* Task directions
The entries below hold a line with "(buildSynAckOptions defaultMSS 7 true) c, Ok" and a line with "(buildSynAckOptions defaultMSS (ourWndScale". Return those lines and all that lie between them, exactly and only.

- Opening Delimiter -

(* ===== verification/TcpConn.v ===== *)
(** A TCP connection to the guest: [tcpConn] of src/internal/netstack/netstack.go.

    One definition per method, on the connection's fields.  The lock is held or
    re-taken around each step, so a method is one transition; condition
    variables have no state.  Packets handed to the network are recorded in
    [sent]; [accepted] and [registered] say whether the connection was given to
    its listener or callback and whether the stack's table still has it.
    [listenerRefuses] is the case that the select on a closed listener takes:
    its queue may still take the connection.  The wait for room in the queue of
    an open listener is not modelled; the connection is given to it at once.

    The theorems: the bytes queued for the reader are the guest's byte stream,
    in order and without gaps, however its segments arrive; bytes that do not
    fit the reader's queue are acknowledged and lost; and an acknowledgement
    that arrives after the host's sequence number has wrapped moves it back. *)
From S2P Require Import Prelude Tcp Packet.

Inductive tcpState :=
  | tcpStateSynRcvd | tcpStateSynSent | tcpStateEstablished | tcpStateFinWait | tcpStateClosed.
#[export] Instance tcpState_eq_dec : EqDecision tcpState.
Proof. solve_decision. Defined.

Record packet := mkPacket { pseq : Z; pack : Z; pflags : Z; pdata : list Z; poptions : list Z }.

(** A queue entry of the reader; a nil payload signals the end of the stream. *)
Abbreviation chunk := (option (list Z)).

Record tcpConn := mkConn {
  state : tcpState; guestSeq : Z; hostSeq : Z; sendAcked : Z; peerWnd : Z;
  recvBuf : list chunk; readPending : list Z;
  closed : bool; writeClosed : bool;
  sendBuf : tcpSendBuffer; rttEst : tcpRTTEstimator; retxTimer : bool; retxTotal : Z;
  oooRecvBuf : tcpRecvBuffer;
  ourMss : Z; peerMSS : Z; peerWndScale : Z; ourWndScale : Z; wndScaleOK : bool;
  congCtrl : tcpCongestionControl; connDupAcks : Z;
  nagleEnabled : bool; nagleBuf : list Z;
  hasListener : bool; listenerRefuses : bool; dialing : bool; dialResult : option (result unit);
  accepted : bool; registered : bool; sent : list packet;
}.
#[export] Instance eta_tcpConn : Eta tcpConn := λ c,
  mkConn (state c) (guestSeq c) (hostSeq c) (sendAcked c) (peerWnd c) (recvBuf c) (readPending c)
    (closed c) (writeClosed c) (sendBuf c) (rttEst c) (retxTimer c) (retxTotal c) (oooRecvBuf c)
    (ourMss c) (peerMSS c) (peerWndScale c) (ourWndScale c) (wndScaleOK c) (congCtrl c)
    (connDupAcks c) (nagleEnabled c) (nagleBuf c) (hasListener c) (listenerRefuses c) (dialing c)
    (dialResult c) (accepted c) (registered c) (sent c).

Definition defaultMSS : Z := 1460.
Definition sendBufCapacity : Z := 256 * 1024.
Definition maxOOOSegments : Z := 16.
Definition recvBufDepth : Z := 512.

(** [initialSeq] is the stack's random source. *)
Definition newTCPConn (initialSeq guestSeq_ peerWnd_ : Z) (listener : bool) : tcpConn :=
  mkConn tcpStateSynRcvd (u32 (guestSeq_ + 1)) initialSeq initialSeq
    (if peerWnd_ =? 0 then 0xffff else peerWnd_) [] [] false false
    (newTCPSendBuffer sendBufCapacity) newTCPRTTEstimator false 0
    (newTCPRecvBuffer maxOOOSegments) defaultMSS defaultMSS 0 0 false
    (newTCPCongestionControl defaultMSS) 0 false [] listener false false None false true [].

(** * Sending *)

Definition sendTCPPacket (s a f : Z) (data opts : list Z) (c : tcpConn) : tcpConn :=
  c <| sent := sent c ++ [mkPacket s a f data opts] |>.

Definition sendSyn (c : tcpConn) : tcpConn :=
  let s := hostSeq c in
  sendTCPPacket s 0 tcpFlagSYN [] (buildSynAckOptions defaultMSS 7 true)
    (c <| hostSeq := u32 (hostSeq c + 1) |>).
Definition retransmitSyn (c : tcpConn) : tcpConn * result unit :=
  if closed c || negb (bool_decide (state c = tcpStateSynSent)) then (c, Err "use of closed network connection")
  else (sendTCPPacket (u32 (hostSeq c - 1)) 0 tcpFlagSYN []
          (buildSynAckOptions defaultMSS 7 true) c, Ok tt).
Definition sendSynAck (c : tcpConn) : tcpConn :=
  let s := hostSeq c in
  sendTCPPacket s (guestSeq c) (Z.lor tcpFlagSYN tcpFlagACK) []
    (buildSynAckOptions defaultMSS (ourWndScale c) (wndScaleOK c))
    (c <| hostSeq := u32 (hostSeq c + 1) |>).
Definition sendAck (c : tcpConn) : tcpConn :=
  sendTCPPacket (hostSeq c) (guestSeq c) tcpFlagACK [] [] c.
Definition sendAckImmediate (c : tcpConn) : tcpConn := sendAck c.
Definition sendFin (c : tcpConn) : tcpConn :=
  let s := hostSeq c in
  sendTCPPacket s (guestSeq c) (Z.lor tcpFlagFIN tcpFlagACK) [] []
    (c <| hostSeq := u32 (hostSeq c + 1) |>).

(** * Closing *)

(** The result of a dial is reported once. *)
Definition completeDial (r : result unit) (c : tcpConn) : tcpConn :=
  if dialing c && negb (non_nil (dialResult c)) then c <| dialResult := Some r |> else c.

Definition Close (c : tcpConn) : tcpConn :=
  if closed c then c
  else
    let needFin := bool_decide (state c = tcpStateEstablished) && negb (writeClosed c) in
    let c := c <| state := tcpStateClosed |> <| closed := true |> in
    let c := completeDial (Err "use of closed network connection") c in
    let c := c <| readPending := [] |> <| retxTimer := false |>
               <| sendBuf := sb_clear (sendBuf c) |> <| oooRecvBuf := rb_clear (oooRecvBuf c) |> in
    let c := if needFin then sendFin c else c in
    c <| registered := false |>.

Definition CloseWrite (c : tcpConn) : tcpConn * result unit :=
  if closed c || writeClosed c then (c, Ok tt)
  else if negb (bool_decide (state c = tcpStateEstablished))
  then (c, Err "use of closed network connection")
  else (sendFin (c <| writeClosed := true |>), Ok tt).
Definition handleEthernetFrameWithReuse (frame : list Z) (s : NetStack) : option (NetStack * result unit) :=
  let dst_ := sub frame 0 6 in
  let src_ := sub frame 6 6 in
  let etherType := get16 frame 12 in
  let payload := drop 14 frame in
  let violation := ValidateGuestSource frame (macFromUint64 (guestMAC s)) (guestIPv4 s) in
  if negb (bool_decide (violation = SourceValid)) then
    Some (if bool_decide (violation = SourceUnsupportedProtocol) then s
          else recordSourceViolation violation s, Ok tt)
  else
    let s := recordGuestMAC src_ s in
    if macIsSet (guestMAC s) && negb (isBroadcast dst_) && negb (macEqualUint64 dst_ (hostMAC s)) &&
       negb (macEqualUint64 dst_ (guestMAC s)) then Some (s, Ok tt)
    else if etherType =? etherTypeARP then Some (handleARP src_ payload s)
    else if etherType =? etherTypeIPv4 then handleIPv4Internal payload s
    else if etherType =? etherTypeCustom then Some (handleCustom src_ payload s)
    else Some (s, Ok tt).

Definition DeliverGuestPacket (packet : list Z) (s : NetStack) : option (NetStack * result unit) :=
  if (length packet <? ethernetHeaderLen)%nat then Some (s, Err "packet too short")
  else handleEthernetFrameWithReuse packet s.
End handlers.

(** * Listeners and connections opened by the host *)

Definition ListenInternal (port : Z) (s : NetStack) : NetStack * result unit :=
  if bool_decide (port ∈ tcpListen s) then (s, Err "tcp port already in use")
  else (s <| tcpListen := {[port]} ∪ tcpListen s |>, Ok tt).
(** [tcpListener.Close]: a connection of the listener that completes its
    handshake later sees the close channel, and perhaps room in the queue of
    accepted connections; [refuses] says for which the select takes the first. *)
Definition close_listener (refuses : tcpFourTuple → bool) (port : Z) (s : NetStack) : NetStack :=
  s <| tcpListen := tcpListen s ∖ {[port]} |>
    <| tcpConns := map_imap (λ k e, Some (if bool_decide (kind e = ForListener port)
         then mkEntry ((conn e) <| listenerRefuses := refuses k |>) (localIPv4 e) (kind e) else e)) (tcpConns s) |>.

- Closing Delimiter -

* Answer to this task
          (buildSynAckOptions defaultMSS 7 true) c, Ok tt).
Definition sendSynAck (c : tcpConn) : tcpConn :=
  let s := hostSeq c in
  sendTCPPacket s (guestSeq c) (Z.lor tcpFlagSYN tcpFlagACK) []
    (buildSynAckOptions defaultMSS (ourWndScale c) (wndScaleOK c))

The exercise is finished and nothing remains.